Dignity's charity care is so insignificant that Deloitte LLP did not even mention it in its 49-page audit of Dignity. However, more than eight pages were devoted to the troubled pension plan, which was badly funded in 2011 and became even worse in 2012.
Dignity said it owes its workers $3.7 billion in benefits, but at the end of last year it had only $2.4 billion set aside to pay them. In 2011 funding was better, with three-quarters of the necessary funds invested.
The 9 percentage point drop in the pension plan funding ratio occurred even though Dignity cut pension benefit accruals, according to the Deloitte audit. So much for Dignity's written statement asserting that it "values" its employees.

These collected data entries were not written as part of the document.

(** C36. When the traced call runs out of gas or reverts with
    the limit taken from the trace, and with every smaller one, the estimator
    does not find a larger limit: the midpoint of the limit and the largest
    64-bit number overflows.  A build with overflow checks panics; without them
    the sum wraps around, the search goes down instead of up and never ends. *)
Theorem call_search_fails c probe :
  0 < c ≤ U64_MAX - FALL_BACK_BINARY_SEARCH_CUT_OFF → too_small c probe →
  ∀ fuel inner,
    if overflow_checks then call_loop (S fuel) (S inner) probe c c = Some Panic
    else call_loop fuel inner probe c c = None.
Proof.
  intros Hc Hp fuel inner. destruct (Hp c) as (e & He & _ & Hoog); [lia|].
  destruct overflow_checks eqn:Ho.
  - cbn [call_loop run_loop]. rewrite He, Hoog. rewrite (call_body_step c) by (done || simpl; lia).
    by rewrite Ho.
  - destruct fuel as [|fuel]; [done|]. simpl. rewrite He, Hoog.
    rewrite (call_search_diverges c); try done. simpl. lia.
Qed.
End estimate.

(** ** Concrete evaluations *)
Module Example.
#[local] Existing Instances std_display fx_node.
#[local] Instance lib : EstimateLib := {|
  hex_decode _ := Some []; decode_execution_result _ := Some fx_execution;
  decode_failed_op _ := None; decode_user_op_event _ _ := None; decode_revert_reason _ _ := None;
  debug_revert s _ := s; debug_outcome s _ _ _ := s; debug_entry_point_error := EntryPointError_to_string |}.

(** validation needs 90000 units of gas *)
Definition needs_90000 (m : Z) : comp EntryPointError ExecutionResult :=
  if bool_decide (90000 ≤ m) then Ok fx_execution else Err (FailedOp 0 "AA23 reverted (or OOG)").

Lemma verification_search_least_witness : ∃ s,
  search_verification (P:=true) 64 needs_90000 = Some (Ok s) ∧ 90000 ≤ s.(vs_f) ≤ 120000.
Proof.
  apply (verification_search_least (P:=true) 90000 needs_90000).
  - by unfold U64_MAX.
  - intros m _. unfold needs_90000. case_bool_decide; [by eexists|]. eexists. by split_and!.
Defined.

(** the call runs out of gas with every limit *)
Definition always_oog (m : Z) : comp EntryPointError TraceOutput :=
  Err (EPOther EXECUTION_OOG).

Lemma call_search_fails_witness :
  call_loop (P:=true) 1 1 always_oog 20000 20000 = Some Panic ∧
  call_loop (P:=false) 100 100 always_oog 20000 20000 = None.
Proof.
  assert (Hp : too_small 20000 always_oog) by (intros m _; eexists; by split_and!).
  split.
  - apply (call_search_fails (P:=true) 20000 always_oog ltac:(by vm_compute) Hp 0 0).
  - apply (call_search_fails (P:=false) 20000 always_oog ltac:(by vm_compute) Hp 100 100).
Defined.
End Example.
(** ** The arithmetic is exact on gas *)
(** far above the gas of any block *)
Definition GAS_BOUND : Z := 2 ^ 40.
Definition ceil63 (a : Z) : Z := (a + 62) / 63.

Lemma js_ceil_exact a : 0 ≤ a < 2 ^ 47 → js_ceil_div63 a = ceil63 a.
Proof.
  intros Ha. unfold js_ceil_div63, ceil63. rewrite Z.abs_eq by lia.
  destruct (decide (a = 0)) as [->|Hnz]; [done|].
  assert (Z.log2 (a / 63) < 47) as Hlog.
  { destruct (decide (a / 63 = 0)) as [->|]; [done|]. apply Z.log2_lt_pow2.
    - pose proof (Z.div_pos a 63). lia.
    - apply Z.div_lt_upper_bound; lia. }
  rewrite bool_decide_eq_true_2 by lia. rewrite Z.sgn_pos, Z.mul_1_l by lia.
  set (k := - (Z.log2 (a / 63) - 52)). assert (6 ≤ k) by lia.
  assert (64 ≤ 2 ^ k) by (change 64 with (2 ^ 6); apply Z.pow_le_mono_r; lia).
  generalize dependent (2 ^ k). clear k Hlog H. intros s Hs.
  set (n := (a + 62) / 63).
  assert (Hn : 63 * (n - 1) < a ≤ 63 * n) by (unfold n; Z.to_euclidean_division_equations; lia).
  clearbody n.
  pose proof (round_half_even_le (a * s) 63) as [Hlo Hhi].
  assert ((n - 1) * s + 1 ≤ a * s / 63) by (apply Z.div_le_lower_bound; nia).
  assert (round_half_even (a * s) 63 ≤ n * s) as Hup.
  { destruct (decide (a = 63 * n)) as [->|Hne].
    - unfold round_half_even. replace (63 * n * s) with ((n * s) * 63) by lia.
      rewrite Z.mod_mul, Z.div_mul by lia. by rewrite bool_decide_eq_true_2 by lia.
    - assert (a * s / 63 < n * s) by (apply Z.div_lt_upper_bound; nia). lia. }
  generalize dependent (round_half_even (a * s) 63). intros m Hlo Hhi Hup.
  assert (- m / s = - n); [|lia]. symmetry. apply (Z.div_unique_pos (- m) s (- n) (n * s - m)); nia.
Qed.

The record shows Dignity to be an amalgam of nonprofit and commercial activity not owned by, and arguably not even established by, the Catholic Church. Its financial disclosures show it is run with hardly more regard for charity than any of several for-profit corporations that describe themselves as socially responsible.
A pending request by Dignity for a fifth IRS private letter ruling provides chief counsel with a golden opportunity to set this matter right. Citing Henderson, or just relying on his insights without credit, chief counsel can reject Dignity's private letter ruling. It can renounce its past private letter rulings for not complying with the 1980 law, for ignoring the "solely and exclusively" requirement, and for favoring feckless trustees and the entities that employed them without regard for the interests of the workers whose pension rights were taken away.
Multitudes of workers toiling away in the expectation that their pensions will be there when their hair turns gray can only hope that IRS chief counsel recognizes that to err is human, to correct divine.